The next work of fiction has obtained a French Voices grant, and has been translated and published by Seven Stories Press. Céline Curiol’s Voice Over is her first novel. It portrays the lonely existence of a young Parisian woman whose unrequited love for a man already in a relationship leads to hazardous encounters pointing to her emotional fragility. Curiol’s narrative has attracted a well-deserved attention from the French media, who have unanimously underlined the originality of the plot and the extreme sensibility of the author to the mechanisms of love and human empathy.

An interesting first collection of poems by Isabelle Garron, Face Before Against, has also been released last month, by Litmus Press. The poet presents us with a compelling five-act poem in which the themes of otherness and self, representation and abstraction, are ever present. Through a fragmented style, she aims at concealing the narrative voice to let the object stand out and speak for itself. Abstraction in Isabelle Garron’s writing never loses its concrete dimension, thus acquiring a definitively pictorial dimension. 

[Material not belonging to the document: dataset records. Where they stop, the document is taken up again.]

(** They bound the integers of the width, and are reached. *)
Lemma stdint_limits `{Arch} :
  Forall (λ '(w, u, lo, hi), (∀ x, 0 ≤ wrap w x ≤ u ∧ lo ≤ swrap w x ≤ hi) ∧ wrap w u = u ∧ swrap w lo = lo ∧ swrap w hi = hi)
    [(8, UINT8_MAX, INT8_MIN, INT8_MAX); (16, UINT16_MAX, INT16_MIN, INT16_MAX); (32, UINT32_MAX, INT32_MIN, INT32_MAX);
     (64, UINT64_MAX, INT64_MIN, INT64_MAX)] ∧
  (∀ x, uptr x ≤ SIZE_MAX).
Proof.
  assert (∀ w u lo hi, 0 < w → u = 2 ^ w - 1 → lo = - 2 ^ (w - 1) → hi = 2 ^ (w - 1) - 1 →
    (∀ x, 0 ≤ wrap w x ≤ u ∧ lo ≤ swrap w x ≤ hi) ∧ wrap w u = u ∧ swrap w lo = lo ∧ swrap w hi = hi) as Hw.
  { intros w u lo hi Hw -> -> ->. pose proof (Z.pow_pos_nonneg 2 (w - 1) ltac:(lia) ltac:(lia)).
    split; [|split_and!; [apply wrap_small|apply swrap_small..]; lia].
    intros x. pose proof (wrap_bound w x ltac:(lia)). pose proof (swrap_bound w x Hw). lia. }
  split; [repeat (apply Forall_cons_2; [by apply Hw|]); apply Forall_nil_2|]. intros x. unfold SIZE_MAX. pose proof word_bits_bound.
  assert (0 < 2 ^ word_bits) as Hpos by (apply Z.pow_pos_nonneg; lia).
  assert (uptr (Z.lnot 0) = 2 ^ word_bits - 1) as ->.
  { change (Z.lnot 0) with (-1). unfold wrap. replace (-1) with (2 ^ word_bits - 1 + (-1) * 2 ^ word_bits) by lia.
    rewrite Z.mod_add by lia. apply Z.mod_small. lia. }
  assert (0 ≤ uptr x < 2 ^ word_bits) by (apply wrap_bound; lia). lia.
Qed.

If you live in New York, you may want to go to the poetry reading which is organised for her and Rosmarie Waldrop, on November 12th by the Poetry Project, at St Mark’s Church in the Bowery.

Benoît Duteurtre, with Customer Service (The Contemporary Art of the Novella), published by Melville House, has obtained critical acclaim for this seventy-four page rant against customer services, which will certainly sound familiar to many readers. The narrator faces incredulity and frustration as he realises the difficulty of changing his cell-phone plan, and more generally, the dehumanization of services, which are increasingly handled by automatic devices. The author, winner of the Prix Medici,  humorously attacks all those little foibles of our western society, obsessed by time, profit and speed.  

Jean Paul Sartre deemed Jules Renard to be at the origin of contemporary literature. The Journals of Jules Renard, published by Tin Book House, make it clear why: Renard’s art of witticism and sharp comments put an unexpected twist on the unique autobiographical masterpiece. He reflects with accuracy and often melancholy on the literary world of his time, the art scene, and his own increasing celebrity. The journals are written in a rich and incisive language, which have been acknowledged to have a major influence, among others, on the works of Somerset Maugham.

Our selection also includes the delightful re-edition of Toni Ungerer’s The Three Robbers by Phaidon, an amazing, bold and fanciful tale which contrasts sharply with the run-of-the-mill kids’ publications, in terms of both content and illustrations! The plot centers around a little girl called Tiffany, who meets three robbers on her way to live with a wicked aunt. She teaches the three robbers what to do with all the riches that they have been storing up until then, and how good deeds can emerge of wicked actions. You will be mesmerised by the quality of the drawing, the bold and deep tones, and the entertaining qualities of a well-mastered art of story-telling.

Finally, celebrity chef Jacques Pépin and his lastest opus, More Fast Food My Way, published by Houghton Mifflin, will make your mouth water with a selection of fast yet elegant recipes inspired by French cuisine, with a touch of the American style has inspired him over the years. You will be delighted to read that those recipes are not only fuss-free, but stylish and innovative. In only eighteen minutes, a “stuffed pork fillet on grape tomatoes” can adorn your dinner table, to be followed by stunning “mini almond cakes in raspberry sauce,“ whipped up in no more than fifteen minutes. To your pots and pans!

We hope you will enjoy this selection,

Bonne lecture.

Fabrice Gabriel, Anne-Sophie Hermil, Mathilde Billaud, Claire Berget, Alice Barthalon.